### Data supplied
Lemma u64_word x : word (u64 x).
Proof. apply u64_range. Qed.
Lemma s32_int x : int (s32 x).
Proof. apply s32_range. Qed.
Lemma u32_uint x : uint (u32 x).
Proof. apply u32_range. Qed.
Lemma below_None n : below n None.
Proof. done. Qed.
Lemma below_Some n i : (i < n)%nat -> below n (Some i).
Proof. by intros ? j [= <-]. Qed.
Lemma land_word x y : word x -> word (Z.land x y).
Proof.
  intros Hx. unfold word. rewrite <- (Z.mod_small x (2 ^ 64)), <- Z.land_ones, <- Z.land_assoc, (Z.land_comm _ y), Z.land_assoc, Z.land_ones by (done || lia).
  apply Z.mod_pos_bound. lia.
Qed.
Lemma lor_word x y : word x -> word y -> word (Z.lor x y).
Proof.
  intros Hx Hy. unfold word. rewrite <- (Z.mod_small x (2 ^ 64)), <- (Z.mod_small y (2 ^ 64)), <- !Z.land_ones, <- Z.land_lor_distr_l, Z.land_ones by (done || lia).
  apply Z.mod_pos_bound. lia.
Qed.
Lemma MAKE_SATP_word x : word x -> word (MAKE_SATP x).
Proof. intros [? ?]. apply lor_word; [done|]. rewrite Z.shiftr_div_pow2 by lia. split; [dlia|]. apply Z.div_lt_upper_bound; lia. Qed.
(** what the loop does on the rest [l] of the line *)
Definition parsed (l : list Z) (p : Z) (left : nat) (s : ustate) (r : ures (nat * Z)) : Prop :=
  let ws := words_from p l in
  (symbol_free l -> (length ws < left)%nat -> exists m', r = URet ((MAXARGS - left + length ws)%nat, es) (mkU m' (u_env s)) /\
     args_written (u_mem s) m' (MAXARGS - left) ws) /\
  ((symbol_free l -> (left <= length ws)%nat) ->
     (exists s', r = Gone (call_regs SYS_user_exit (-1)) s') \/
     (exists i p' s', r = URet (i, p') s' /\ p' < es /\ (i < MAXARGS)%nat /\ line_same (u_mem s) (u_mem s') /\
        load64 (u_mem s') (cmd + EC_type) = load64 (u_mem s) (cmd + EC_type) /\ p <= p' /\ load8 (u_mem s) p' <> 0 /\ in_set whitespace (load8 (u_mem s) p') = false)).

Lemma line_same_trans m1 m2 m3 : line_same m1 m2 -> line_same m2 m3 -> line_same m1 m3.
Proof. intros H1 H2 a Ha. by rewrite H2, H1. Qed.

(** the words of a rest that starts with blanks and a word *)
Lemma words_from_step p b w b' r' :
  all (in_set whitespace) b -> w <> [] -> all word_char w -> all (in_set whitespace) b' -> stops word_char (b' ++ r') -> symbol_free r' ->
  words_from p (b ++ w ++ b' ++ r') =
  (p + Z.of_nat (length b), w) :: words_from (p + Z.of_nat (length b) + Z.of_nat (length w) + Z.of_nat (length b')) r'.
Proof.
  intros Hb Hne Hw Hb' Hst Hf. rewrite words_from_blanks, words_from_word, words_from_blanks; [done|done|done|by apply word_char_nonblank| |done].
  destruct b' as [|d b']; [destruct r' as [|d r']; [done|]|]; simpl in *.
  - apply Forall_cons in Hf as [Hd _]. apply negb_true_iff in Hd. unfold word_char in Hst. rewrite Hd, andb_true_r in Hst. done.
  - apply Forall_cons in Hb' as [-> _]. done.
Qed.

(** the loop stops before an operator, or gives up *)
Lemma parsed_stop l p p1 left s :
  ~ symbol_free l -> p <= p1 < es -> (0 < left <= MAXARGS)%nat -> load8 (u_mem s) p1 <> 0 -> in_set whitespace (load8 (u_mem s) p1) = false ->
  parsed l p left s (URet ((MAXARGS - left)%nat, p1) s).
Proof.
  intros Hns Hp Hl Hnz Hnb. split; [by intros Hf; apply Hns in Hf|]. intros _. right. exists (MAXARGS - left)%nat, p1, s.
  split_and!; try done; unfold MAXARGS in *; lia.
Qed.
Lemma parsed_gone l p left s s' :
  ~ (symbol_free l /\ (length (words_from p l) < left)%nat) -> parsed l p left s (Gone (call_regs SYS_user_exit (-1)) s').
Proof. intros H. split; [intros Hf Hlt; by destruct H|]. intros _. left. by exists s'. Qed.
--
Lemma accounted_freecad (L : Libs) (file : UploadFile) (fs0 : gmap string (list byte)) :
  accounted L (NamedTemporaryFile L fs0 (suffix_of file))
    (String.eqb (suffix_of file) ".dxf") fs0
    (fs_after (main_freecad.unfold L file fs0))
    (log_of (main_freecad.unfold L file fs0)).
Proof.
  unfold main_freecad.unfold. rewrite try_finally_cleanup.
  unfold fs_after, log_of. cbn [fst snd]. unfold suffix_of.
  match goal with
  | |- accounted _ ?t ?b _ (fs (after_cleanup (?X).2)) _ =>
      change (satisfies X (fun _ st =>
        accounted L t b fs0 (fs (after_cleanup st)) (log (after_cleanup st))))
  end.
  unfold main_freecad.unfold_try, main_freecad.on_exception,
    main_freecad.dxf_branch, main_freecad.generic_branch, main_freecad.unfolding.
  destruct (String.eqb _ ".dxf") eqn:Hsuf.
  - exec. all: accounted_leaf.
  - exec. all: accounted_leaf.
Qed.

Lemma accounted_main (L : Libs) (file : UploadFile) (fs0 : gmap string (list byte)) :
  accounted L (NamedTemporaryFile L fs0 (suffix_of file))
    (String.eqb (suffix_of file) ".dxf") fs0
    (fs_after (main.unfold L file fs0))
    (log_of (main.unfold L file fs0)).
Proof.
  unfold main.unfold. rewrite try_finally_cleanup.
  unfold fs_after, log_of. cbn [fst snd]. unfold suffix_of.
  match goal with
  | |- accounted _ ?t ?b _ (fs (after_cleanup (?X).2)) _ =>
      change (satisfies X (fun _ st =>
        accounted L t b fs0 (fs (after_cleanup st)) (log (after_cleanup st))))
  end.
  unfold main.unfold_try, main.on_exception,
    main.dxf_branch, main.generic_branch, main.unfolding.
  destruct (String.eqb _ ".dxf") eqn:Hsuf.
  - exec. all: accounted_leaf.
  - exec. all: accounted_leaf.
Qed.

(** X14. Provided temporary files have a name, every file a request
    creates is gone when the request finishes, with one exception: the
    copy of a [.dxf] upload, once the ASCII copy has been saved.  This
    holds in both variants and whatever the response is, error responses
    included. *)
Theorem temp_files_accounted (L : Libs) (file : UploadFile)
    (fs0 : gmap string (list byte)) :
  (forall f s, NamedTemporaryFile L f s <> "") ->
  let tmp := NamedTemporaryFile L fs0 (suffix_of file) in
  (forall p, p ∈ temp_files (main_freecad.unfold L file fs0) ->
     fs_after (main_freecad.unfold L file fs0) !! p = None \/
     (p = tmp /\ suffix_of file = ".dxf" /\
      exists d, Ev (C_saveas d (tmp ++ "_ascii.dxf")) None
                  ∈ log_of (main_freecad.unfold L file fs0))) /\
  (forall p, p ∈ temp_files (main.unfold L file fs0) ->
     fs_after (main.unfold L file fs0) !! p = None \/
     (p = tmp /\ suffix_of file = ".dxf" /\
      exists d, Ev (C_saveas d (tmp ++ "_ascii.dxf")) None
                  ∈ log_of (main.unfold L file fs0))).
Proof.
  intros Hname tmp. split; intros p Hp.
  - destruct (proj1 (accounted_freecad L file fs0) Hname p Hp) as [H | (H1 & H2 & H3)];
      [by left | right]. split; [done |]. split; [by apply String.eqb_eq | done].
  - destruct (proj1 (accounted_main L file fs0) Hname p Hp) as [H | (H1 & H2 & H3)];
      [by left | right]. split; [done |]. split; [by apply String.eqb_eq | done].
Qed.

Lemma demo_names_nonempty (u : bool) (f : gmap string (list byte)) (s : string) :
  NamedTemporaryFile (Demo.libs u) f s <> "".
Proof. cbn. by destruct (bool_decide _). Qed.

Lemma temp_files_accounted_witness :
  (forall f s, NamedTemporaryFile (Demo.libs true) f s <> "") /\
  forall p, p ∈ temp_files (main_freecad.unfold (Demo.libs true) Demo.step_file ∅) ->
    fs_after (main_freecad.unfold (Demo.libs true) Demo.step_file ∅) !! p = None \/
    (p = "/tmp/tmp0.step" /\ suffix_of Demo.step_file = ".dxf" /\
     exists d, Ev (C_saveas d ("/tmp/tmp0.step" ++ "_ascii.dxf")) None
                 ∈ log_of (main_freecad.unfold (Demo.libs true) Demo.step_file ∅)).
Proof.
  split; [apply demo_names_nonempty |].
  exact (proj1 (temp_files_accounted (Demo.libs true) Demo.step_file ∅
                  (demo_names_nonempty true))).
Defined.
--
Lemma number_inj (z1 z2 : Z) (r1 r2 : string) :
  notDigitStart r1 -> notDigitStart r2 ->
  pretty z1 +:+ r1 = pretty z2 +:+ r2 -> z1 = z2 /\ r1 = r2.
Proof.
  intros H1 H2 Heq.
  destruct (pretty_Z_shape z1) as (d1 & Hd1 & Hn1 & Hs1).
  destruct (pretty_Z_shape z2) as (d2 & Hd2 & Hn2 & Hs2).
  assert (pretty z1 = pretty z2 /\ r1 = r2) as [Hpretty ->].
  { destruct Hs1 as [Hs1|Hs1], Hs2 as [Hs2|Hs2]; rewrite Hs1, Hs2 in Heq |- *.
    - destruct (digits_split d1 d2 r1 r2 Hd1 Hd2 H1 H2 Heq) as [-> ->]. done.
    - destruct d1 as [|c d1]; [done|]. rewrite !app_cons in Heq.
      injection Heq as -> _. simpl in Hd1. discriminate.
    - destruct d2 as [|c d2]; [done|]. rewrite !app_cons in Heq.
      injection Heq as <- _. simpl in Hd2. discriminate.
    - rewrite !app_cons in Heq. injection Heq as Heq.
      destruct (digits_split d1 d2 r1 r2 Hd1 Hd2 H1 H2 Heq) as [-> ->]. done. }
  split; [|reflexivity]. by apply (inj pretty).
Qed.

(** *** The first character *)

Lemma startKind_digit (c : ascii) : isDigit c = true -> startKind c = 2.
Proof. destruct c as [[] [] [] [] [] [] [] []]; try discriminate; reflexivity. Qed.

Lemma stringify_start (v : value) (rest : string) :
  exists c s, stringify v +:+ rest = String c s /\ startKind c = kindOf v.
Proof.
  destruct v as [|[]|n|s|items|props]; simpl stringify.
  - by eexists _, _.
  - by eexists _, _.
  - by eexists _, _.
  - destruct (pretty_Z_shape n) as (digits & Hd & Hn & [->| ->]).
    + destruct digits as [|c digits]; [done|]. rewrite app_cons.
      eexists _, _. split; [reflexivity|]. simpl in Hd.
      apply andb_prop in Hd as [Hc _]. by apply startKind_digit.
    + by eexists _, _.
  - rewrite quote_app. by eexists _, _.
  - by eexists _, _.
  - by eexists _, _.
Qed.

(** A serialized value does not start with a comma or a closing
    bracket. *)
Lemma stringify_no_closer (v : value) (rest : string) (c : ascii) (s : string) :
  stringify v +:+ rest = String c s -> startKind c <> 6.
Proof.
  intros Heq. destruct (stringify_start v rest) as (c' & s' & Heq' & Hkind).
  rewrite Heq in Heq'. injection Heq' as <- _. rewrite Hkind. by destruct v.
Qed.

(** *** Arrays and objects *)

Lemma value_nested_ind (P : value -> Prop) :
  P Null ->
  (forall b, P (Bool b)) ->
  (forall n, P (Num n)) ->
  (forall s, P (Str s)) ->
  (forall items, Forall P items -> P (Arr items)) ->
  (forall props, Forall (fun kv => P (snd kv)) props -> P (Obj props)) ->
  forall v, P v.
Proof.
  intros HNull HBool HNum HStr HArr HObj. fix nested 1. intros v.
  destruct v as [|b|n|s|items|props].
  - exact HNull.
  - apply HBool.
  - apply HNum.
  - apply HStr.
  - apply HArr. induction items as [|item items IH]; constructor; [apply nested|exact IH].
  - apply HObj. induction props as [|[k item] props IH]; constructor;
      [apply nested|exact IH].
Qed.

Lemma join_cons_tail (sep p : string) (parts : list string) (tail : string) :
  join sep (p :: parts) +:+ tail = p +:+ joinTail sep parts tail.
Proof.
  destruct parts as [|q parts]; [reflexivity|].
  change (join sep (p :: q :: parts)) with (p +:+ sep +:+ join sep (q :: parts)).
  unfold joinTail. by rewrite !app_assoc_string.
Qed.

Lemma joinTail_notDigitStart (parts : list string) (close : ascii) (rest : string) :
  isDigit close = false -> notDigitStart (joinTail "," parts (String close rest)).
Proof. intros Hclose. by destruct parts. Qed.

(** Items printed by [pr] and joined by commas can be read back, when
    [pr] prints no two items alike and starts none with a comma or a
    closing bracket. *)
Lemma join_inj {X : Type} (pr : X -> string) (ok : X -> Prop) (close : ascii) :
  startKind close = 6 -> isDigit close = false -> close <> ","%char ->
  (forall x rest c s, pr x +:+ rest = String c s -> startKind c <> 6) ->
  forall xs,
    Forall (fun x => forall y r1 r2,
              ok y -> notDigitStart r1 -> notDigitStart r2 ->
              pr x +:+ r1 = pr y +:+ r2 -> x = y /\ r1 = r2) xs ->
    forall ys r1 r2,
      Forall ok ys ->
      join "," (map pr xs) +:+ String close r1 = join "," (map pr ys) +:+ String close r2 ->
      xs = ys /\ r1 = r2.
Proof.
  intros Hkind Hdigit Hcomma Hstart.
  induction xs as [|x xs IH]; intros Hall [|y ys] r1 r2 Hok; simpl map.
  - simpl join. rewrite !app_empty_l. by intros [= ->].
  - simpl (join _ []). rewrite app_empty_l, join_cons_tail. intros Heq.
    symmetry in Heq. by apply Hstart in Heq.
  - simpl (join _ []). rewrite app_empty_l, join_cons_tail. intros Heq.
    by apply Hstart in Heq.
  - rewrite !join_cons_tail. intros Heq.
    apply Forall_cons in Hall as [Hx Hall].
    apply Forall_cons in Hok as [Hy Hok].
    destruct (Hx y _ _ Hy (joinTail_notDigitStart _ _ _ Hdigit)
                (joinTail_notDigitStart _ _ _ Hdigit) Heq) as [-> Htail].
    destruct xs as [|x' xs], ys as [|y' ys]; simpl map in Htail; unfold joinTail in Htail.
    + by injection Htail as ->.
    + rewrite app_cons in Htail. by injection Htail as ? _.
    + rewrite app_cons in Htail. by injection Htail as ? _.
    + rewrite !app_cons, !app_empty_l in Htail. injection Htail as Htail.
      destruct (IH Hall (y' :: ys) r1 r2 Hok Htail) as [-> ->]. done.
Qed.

### What is needed
Scan the entries above for the line containing "(forall f s, NamedTemporaryFile (Demo.libs", and copy it and all lines after it exactly, down to and including the line containing "split; [apply demo_names_nonempty |].".

### Solved exercise
  (forall f s, NamedTemporaryFile (Demo.libs true) f s <> "") /\
  forall p, p ∈ temp_files (main_freecad.unfold (Demo.libs true) Demo.step_file ∅) ->
    fs_after (main_freecad.unfold (Demo.libs true) Demo.step_file ∅) !! p = None \/
    (p = "/tmp/tmp0.step" /\ suffix_of Demo.step_file = ".dxf" /\
     exists d, Ev (C_saveas d ("/tmp/tmp0.step" ++ "_ascii.dxf")) None
                 ∈ log_of (main_freecad.unfold (Demo.libs true) Demo.step_file ∅)).
Proof.
  split; [apply demo_names_nonempty |].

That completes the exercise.